**WORK TO COMPLETE**
Using the records below, write out again exactly the lines that begin at the line containing "(** * ResearchTracker: a" and end at the line containing "- restate/services/utils/idealista-scraper.ts", and no other lines.

======

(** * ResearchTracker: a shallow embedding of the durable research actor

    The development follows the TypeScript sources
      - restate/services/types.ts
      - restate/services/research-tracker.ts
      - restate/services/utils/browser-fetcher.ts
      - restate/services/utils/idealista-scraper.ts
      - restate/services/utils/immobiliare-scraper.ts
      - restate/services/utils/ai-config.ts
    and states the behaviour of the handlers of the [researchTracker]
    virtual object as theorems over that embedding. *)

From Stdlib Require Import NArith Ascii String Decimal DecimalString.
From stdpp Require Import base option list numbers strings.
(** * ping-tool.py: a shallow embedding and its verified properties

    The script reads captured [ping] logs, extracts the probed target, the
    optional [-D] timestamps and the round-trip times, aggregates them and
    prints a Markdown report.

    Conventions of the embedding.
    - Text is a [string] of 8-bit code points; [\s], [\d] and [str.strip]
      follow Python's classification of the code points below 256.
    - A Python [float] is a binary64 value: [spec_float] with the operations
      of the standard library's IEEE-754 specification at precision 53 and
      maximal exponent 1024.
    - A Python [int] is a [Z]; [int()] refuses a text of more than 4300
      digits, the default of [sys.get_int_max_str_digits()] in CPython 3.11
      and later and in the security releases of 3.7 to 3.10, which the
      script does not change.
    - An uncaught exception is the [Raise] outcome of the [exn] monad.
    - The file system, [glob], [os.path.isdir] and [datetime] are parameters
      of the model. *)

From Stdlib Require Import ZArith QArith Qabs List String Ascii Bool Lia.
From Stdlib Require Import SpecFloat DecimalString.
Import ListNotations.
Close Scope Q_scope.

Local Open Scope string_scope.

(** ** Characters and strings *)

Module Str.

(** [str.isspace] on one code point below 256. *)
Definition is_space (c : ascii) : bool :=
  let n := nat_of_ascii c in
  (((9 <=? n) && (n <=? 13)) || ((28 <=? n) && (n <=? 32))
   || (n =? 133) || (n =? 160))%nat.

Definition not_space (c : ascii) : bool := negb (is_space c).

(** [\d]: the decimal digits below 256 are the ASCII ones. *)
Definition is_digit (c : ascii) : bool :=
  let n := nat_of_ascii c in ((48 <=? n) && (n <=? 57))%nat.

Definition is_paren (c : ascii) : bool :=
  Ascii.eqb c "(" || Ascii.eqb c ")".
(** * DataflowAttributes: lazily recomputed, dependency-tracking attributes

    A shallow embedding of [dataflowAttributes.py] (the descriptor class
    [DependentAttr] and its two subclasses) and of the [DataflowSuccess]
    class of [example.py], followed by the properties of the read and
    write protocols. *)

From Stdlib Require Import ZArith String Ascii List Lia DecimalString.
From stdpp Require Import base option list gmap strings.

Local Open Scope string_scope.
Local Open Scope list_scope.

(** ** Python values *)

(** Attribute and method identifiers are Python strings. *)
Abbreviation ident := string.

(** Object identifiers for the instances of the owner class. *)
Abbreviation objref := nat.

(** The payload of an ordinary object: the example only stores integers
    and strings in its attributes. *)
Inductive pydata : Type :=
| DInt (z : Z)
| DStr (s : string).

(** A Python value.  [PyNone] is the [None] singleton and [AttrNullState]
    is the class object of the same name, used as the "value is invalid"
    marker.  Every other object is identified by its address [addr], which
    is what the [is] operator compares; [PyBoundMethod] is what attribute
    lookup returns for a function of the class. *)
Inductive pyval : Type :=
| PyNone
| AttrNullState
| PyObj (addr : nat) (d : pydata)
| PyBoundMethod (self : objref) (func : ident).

======

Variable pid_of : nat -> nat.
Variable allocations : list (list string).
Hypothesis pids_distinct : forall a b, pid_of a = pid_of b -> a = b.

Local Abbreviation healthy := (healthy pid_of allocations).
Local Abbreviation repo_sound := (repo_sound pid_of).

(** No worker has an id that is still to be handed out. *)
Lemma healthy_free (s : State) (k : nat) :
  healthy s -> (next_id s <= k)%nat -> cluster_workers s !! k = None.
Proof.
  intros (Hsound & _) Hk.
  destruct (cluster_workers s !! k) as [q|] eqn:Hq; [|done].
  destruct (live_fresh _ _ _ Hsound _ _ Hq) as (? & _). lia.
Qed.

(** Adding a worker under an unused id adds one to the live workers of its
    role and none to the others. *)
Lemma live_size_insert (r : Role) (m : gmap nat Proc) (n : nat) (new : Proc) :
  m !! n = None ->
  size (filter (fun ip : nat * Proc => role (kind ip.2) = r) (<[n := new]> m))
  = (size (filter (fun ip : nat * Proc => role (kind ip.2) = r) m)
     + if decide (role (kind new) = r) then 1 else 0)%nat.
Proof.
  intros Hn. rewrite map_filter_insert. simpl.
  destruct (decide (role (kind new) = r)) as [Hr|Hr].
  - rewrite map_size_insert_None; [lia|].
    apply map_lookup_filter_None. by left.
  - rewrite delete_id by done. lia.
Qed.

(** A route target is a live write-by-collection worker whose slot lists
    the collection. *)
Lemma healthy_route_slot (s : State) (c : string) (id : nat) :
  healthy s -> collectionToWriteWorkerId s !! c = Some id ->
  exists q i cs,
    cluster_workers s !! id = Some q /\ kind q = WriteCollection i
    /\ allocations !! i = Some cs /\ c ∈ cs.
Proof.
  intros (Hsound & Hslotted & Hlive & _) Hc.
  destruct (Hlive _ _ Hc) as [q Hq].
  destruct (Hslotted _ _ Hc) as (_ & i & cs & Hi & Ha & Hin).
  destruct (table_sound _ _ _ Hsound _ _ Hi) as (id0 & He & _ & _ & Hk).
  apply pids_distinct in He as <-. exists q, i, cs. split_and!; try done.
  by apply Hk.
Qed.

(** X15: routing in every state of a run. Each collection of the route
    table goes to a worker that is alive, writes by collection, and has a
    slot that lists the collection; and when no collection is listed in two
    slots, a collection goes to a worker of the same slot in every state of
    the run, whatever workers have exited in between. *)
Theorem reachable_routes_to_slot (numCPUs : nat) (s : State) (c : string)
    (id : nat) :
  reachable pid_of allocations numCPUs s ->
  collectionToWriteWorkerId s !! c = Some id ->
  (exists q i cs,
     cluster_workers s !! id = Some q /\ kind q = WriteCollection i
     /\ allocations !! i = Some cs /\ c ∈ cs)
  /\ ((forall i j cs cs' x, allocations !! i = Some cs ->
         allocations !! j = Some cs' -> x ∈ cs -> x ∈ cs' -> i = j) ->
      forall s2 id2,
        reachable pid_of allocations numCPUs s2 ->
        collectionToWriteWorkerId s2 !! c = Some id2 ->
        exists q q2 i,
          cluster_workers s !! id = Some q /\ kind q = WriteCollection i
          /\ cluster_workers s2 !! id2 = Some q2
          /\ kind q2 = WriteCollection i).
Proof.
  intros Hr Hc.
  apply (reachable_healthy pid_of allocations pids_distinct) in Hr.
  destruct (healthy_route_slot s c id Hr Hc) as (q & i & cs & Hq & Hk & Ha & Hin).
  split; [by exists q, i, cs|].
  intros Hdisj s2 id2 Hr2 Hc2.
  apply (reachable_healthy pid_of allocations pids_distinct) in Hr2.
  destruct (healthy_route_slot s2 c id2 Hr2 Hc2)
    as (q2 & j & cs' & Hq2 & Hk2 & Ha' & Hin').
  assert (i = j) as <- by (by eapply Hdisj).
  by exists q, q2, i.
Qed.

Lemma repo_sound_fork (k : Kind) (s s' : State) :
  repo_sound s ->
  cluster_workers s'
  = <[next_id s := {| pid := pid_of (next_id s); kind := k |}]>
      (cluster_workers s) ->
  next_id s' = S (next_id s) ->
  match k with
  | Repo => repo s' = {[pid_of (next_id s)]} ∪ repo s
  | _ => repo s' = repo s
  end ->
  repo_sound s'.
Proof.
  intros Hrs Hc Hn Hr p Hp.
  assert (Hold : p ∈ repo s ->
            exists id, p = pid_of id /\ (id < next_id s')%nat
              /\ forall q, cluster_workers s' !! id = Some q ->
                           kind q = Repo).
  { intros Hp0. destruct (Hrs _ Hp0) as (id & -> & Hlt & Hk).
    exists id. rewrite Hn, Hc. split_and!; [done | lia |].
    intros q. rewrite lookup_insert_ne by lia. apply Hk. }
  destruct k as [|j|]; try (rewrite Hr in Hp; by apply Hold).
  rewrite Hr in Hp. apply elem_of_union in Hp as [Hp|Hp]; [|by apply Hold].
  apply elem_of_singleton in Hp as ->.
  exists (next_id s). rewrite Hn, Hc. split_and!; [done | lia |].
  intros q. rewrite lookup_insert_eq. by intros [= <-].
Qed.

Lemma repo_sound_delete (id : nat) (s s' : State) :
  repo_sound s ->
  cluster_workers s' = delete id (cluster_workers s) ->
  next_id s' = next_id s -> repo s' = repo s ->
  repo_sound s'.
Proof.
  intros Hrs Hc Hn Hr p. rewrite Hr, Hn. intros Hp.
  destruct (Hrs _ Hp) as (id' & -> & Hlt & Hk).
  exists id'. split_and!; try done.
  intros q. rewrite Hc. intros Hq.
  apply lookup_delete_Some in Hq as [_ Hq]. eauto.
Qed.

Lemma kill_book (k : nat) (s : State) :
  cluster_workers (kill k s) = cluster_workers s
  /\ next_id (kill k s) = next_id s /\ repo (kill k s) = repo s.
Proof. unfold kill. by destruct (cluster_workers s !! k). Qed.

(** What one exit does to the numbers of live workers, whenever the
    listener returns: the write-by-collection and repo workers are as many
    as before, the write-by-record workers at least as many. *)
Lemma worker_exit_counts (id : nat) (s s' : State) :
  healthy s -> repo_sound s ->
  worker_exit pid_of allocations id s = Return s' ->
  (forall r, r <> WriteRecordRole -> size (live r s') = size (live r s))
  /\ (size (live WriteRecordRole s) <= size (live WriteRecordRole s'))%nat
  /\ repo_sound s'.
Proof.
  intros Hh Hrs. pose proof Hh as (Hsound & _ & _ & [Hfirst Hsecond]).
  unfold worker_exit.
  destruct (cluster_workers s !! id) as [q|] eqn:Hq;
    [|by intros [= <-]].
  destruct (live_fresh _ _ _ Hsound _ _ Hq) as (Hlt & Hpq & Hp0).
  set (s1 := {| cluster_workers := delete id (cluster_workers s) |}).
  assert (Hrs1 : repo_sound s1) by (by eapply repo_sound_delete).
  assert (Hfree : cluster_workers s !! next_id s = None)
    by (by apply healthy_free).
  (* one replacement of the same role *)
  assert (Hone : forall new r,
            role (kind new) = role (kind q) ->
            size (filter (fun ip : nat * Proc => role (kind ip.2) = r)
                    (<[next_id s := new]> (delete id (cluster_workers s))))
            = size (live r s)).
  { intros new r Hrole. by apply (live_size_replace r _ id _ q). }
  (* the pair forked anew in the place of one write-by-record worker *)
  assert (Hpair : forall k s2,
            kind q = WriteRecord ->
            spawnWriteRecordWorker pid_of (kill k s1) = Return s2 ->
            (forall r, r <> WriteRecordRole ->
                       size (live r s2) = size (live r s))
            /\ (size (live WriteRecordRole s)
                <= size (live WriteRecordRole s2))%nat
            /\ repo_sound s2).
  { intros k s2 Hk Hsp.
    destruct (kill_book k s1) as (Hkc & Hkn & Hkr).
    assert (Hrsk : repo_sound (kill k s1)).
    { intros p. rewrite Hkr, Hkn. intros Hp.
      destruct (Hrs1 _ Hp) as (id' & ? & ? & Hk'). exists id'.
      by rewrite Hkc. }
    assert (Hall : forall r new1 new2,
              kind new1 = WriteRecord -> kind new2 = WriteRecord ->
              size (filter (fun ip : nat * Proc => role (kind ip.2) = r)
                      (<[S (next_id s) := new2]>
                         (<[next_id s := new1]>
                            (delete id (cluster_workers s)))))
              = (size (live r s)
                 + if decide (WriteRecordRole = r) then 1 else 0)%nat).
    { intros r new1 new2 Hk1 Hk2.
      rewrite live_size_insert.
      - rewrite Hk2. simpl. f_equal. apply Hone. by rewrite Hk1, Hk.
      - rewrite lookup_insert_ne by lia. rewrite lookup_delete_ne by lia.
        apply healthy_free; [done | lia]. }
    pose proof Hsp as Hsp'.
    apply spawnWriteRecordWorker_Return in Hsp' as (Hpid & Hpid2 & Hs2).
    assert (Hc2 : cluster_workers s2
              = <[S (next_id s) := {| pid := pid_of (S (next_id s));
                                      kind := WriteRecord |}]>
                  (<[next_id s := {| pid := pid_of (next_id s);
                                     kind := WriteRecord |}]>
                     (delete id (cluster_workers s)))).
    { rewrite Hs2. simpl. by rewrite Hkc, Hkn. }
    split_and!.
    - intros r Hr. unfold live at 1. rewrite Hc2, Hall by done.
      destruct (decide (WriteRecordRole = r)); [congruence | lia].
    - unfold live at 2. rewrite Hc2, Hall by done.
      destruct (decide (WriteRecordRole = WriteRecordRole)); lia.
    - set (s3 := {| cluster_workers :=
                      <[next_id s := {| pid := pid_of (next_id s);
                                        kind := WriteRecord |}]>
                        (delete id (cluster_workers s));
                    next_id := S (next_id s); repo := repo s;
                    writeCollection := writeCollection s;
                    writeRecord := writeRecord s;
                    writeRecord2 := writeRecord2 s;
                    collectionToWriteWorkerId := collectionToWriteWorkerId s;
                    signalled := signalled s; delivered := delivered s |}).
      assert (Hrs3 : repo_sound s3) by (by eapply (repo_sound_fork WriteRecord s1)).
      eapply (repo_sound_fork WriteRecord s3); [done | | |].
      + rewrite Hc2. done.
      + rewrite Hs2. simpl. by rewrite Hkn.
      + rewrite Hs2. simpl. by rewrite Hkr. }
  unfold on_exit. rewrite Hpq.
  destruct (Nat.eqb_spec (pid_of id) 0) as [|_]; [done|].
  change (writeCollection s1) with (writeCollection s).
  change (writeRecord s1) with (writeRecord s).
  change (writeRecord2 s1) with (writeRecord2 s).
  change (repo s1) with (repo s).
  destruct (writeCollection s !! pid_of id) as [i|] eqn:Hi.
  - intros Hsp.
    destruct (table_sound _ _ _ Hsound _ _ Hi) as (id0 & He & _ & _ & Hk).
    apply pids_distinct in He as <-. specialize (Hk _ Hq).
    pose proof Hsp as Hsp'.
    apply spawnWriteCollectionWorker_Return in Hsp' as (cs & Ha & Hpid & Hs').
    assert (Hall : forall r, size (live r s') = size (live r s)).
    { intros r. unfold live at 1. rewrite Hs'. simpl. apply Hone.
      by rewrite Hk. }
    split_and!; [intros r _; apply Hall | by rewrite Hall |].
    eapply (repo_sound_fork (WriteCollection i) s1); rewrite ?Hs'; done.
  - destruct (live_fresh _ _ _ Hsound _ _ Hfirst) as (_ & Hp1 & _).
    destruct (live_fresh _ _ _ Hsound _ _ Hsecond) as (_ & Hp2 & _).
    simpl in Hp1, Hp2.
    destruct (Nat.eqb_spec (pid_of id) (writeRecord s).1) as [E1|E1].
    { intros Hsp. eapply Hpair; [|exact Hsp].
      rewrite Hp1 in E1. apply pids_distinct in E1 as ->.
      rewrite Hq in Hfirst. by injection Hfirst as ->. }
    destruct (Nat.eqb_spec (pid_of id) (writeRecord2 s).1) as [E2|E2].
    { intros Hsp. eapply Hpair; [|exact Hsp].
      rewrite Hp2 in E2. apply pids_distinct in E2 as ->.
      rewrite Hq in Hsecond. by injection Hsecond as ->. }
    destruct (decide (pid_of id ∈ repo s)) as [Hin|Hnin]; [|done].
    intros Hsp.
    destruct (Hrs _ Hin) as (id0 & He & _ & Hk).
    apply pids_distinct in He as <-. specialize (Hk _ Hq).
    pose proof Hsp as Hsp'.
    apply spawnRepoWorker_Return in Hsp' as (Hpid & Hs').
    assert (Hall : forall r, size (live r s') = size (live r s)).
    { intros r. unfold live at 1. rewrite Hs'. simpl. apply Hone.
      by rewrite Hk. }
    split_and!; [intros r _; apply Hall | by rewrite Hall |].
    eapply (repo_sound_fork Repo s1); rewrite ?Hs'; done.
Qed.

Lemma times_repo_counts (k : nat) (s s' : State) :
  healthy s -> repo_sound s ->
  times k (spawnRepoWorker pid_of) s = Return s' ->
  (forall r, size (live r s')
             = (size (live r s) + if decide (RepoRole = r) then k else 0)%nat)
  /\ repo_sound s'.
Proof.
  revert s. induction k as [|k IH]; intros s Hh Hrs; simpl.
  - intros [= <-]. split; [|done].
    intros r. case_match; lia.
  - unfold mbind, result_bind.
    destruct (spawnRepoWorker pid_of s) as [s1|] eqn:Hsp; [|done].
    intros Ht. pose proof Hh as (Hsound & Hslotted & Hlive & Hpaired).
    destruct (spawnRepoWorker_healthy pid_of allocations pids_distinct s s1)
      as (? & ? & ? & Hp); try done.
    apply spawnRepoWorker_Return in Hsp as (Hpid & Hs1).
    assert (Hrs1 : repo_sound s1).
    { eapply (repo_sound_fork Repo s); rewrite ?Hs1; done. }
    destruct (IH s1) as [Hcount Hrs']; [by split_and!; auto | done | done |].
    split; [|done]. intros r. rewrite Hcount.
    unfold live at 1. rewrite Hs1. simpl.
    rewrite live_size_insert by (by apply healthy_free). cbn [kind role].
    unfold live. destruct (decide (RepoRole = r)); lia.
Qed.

======

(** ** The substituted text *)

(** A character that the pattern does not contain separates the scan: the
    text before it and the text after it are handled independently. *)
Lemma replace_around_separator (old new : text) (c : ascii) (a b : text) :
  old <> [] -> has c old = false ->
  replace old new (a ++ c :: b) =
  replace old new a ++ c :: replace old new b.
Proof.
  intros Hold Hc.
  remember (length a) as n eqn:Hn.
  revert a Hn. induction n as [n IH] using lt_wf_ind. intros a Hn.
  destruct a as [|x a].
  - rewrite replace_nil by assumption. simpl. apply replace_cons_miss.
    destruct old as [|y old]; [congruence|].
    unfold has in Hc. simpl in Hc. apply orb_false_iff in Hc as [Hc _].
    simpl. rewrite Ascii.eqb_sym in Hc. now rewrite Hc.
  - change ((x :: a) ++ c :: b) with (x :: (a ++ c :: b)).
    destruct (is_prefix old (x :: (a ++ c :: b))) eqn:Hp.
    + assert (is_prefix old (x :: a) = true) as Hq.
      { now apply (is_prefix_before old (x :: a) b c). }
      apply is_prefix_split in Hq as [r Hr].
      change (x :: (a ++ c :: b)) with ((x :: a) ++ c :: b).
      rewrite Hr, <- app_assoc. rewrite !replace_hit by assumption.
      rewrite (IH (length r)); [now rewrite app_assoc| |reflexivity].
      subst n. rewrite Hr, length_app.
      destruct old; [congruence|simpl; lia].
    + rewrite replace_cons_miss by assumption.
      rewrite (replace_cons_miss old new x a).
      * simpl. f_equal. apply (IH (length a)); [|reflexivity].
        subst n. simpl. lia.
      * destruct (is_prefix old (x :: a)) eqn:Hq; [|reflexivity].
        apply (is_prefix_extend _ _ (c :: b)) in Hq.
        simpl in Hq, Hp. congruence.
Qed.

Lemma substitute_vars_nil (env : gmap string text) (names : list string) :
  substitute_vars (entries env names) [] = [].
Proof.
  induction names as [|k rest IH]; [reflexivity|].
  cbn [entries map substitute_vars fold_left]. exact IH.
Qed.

======

**SOLUTION BELOW**
(** * ResearchTracker: a shallow embedding of the durable research actor

    The development follows the TypeScript sources
      - restate/services/types.ts
      - restate/services/research-tracker.ts
      - restate/services/utils/browser-fetcher.ts
      - restate/services/utils/idealista-scraper.ts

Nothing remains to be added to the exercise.